For each entry that follows, produce an exact copy.

++++ Data provided ++++

(* ===== verification/FuzzyTheorems.v ===== *)
(** * Theorems about the fuzzy matcher

    Segmentation: the packed tables of src/support/fuzzy_matcher.cpp compute the
    documented classification of characters and roles.  Matching: [match] never
    reads outside its arrays nor a cell of an earlier match, and returns the
    normalised score of a best alignment, or nothing when there is none. *)
From S2P Require Import Prelude FuzzyMatcher FuzzyAlign FuzzyTable.
From Stdlib Require Import SpecFloat.
Local Open Scope Z_scope.

(** ** Segmentation *)

(** The classes of fuzzy_matcher.h: digits and bytes over 127 are lowercase,
    control characters are empty. *)
Definition classify (c : ascii) : CharType :=
  let n := code c in
  if bool_decide (n < 32) || bool_decide (n = 127) then Empty
  else if bool_decide (48 ≤ n ≤ 57) || bool_decide (97 ≤ n ≤ 122) || bool_decide (128 ≤ n) then Lower
  else if bool_decide (65 ≤ n ≤ 90) then Upper
  else Punctuation.

(** A letter starts a segment at the start, after punctuation, when the case
    changes to upper, and at the last capital of a run followed by lowercase. *)
Definition role_spec (prev cur next : CharType) : CharRole :=
  match cur with
  | Empty => Unknown
  | Punctuation => Separator
  | Lower => match prev with Lower | Upper => Tail | _ => Head end
  | Upper => match prev, next with Upper, Lower => Head | Upper, _ => Tail | _, _ => Head end
  end.
(** The main loop; [current] is the start of the open segment, if any, and the
    lists are accumulated last first. *)
Fixpoint create_loop (char_signed : bool) (fuel : nat) (s : bytes) (i : nat)
    (current : option nat) (segs : list GlobSegment) (brs : list Bracket)
  : result (list GlobSegment * list Bracket) :=
  match fuel with
  | O => Stuck
  | S fuel =>
    let e := length s in
    if decide (e ≤ i)%nat then
      Ok (rev (match current with Some st => mkSegment st e :: segs | None => segs end), rev brs)
    else
      let st := match current with Some st => st | None => i end in
      let? c := at_ s i in
      if decide (c = "["%char) then
        let i := S i in
        let? d := at_ s i in
        let? j := scan_bracket (S (length s)) s (if decide (d = "]"%char) then S i else i) in
        if decide (j = e) then Err UnmatchedBracket
        else
          let chars := substr s i (j - i) in
          let invert := bool_decide (d = "^"%char) || bool_decide (d = "!"%char) in
          let? bv := expand char_signed (if invert then drop 1 chars else chars) in
          create_loop char_signed fuel s (S j) (Some st) segs
            (mkBracket (S j) (if invert then flip_set bv else bv) :: brs)
      else if decide (c = "\"%char) then
        if decide (S i = e) then Err StrayEscape
        else create_loop char_signed fuel s (S (S i)) (Some st) segs brs
      else if decide (c = "/"%char) then
        if decide (i - st = 1)%nat then Err MultipleSlash
        else create_loop char_signed fuel s (S i) None (mkSegment st i :: segs) brs
      else if decide (c = "*"%char) then
        if decide (i + 1 < e - 1)%nat then
          let? c1 := at_ s (i + 1) in
          let? c2 := (if decide (c1 = "*"%char) then at_ s (i + 2) else Ok "a"%char) in
          if decide (c1 = "*"%char ∧ c2 = "*"%char) then Err MultipleStar
          else create_loop char_signed fuel s (S i) (Some st) segs brs
        else create_loop char_signed fuel s (S i) (Some st) segs brs
      else create_loop char_signed fuel s (S i) (Some st) segs brs
  end.

Definition sub_create (char_signed : bool) (s : bytes) : result SubGlobPattern :=
  let? r := create_loop char_signed (S (length s)) s 0 (Some 0%nat) [] [] in
  Ok (mkSub r.2 r.1 s).

(** ** GlobPattern::create *)

Record GlobPattern := mkGlob {
  prefix : bytes;
  prefix_at_seg_end : bool;
  sub_globs : list SubGlobPattern;
}.

(** [find_first_of("?*[{\\")]. *)
Definition is_meta (c : ascii) : bool :=
  bool_decide (c ∈ [ "?"%char; "*"%char; "["%char; "{"%char; "\"%char ]).

Fixpoint find_meta (s : bytes) : option nat :=
  match s with
  | [] => None
  | c :: s => if is_meta c then Some 0%nat else S <$> find_meta s
  end.

(** The loop over the prefix: [last_slash] is assigned in every round. *)
Fixpoint prefix_check (s : bytes) (i last_slash : nat) : result unit :=
  match s with
  | [] => Ok tt
  | c :: s =>
    if decide (c = "/"%char ∧ i - last_slash = 1)%nat then Err MultipleSlash
    else prefix_check s (S i) i
  end.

++++

Reply
(* ===== verification/FuzzyTheorems.v ===== *)
(** * Theorems about the fuzzy matcher

    Segmentation: the packed tables of src/support/fuzzy_matcher.cpp compute the
    documented classification of characters and roles.  Matching: [match] never
    reads outside its arrays nor a cell of an earlier match, and returns the
    normalised score of a best alignment, or nothing when there is none. *)
From S2P Require Import Prelude FuzzyMatcher FuzzyAlign FuzzyTable.
From Stdlib Require Import SpecFloat.
Local Open Scope Z_scope.

(** ** Segmentation *)

(** The classes of fuzzy_matcher.h: digits and bytes over 127 are lowercase,
    control characters are empty. *)
Definition classify (c : ascii) : CharType :=
  let n := code c in
  if bool_decide (n < 32) || bool_decide (n = 127) then Empty
  else if bool_decide (48 ≤ n ≤ 57) || bool_decide (97 ≤ n ≤ 122) || bool_decide (128 ≤ n) then Lower
  else if bool_decide (65 ≤ n ≤ 90) then Upper
  else Punctuation.

(** A letter starts a segment at the start, after punctuation, when the case
    changes to upper, and at the last capital of a run followed by lowercase. *)
Definition role_spec (prev cur next : CharType) : CharRole :=
  match cur with
  | Empty => Unknown
  | Punctuation => Separator
  | Lower => match prev with Lower | Upper => Tail | _ => Head end
  | Upper => match prev, next with Upper, Lower => Head | Upper, _ => Tail | _, _ => Head end
  end.
(** The main loop; [current] is the start of the open segment, if any, and the
    lists are accumulated last first. *)
Fixpoint create_loop (char_signed : bool) (fuel : nat) (s : bytes) (i : nat)
    (current : option nat) (segs : list GlobSegment) (brs : list Bracket)
  : result (list GlobSegment * list Bracket) :=
  match fuel with
  | O => Stuck
  | S fuel =>
    let e := length s in
    if decide (e ≤ i)%nat then
      Ok (rev (match current with Some st => mkSegment st e :: segs | None => segs end), rev brs)
    else
      let st := match current with Some st => st | None => i end in
      let? c := at_ s i in
      if decide (c = "["%char) then
        let i := S i in
        let? d := at_ s i in
        let? j := scan_bracket (S (length s)) s (if decide (d = "]"%char) then S i else i) in
        if decide (j = e) then Err UnmatchedBracket
        else
          let chars := substr s i (j - i) in
          let invert := bool_decide (d = "^"%char) || bool_decide (d = "!"%char) in
          let? bv := expand char_signed (if invert then drop 1 chars else chars) in
          create_loop char_signed fuel s (S j) (Some st) segs
            (mkBracket (S j) (if invert then flip_set bv else bv) :: brs)
      else if decide (c = "\"%char) then
        if decide (S i = e) then Err StrayEscape
        else create_loop char_signed fuel s (S (S i)) (Some st) segs brs
      else if decide (c = "/"%char) then
        if decide (i - st = 1)%nat then Err MultipleSlash
        else create_loop char_signed fuel s (S i) None (mkSegment st i :: segs) brs
      else if decide (c = "*"%char) then
        if decide (i + 1 < e - 1)%nat then
          let? c1 := at_ s (i + 1) in
          let? c2 := (if decide (c1 = "*"%char) then at_ s (i + 2) else Ok "a"%char) in
          if decide (c1 = "*"%char ∧ c2 = "*"%char) then Err MultipleStar
          else create_loop char_signed fuel s (S i) (Some st) segs brs
        else create_loop char_signed fuel s (S i) (Some st) segs brs
      else create_loop char_signed fuel s (S i) (Some st) segs brs
  end.

Definition sub_create (char_signed : bool) (s : bytes) : result SubGlobPattern :=
  let? r := create_loop char_signed (S (length s)) s 0 (Some 0%nat) [] [] in
  Ok (mkSub r.2 r.1 s).

(** ** GlobPattern::create *)

Record GlobPattern := mkGlob {
  prefix : bytes;
  prefix_at_seg_end : bool;
  sub_globs : list SubGlobPattern;
}.

(** [find_first_of("?*[{\\")]. *)
Definition is_meta (c : ascii) : bool :=
  bool_decide (c ∈ [ "?"%char; "*"%char; "["%char; "{"%char; "\"%char ]).

Fixpoint find_meta (s : bytes) : option nat :=
  match s with
  | [] => None
  | c :: s => if is_meta c then Some 0%nat else S <$> find_meta s
  end.

(** The loop over the prefix: [last_slash] is assigned in every round. *)
Fixpoint prefix_check (s : bytes) (i last_slash : nat) : result unit :=
  match s with
  | [] => Ok tt
  | c :: s =>
    if decide (c = "/"%char ∧ i - last_slash = 1)%nat then Err MultipleSlash
    else prefix_check s (S i) i
  end.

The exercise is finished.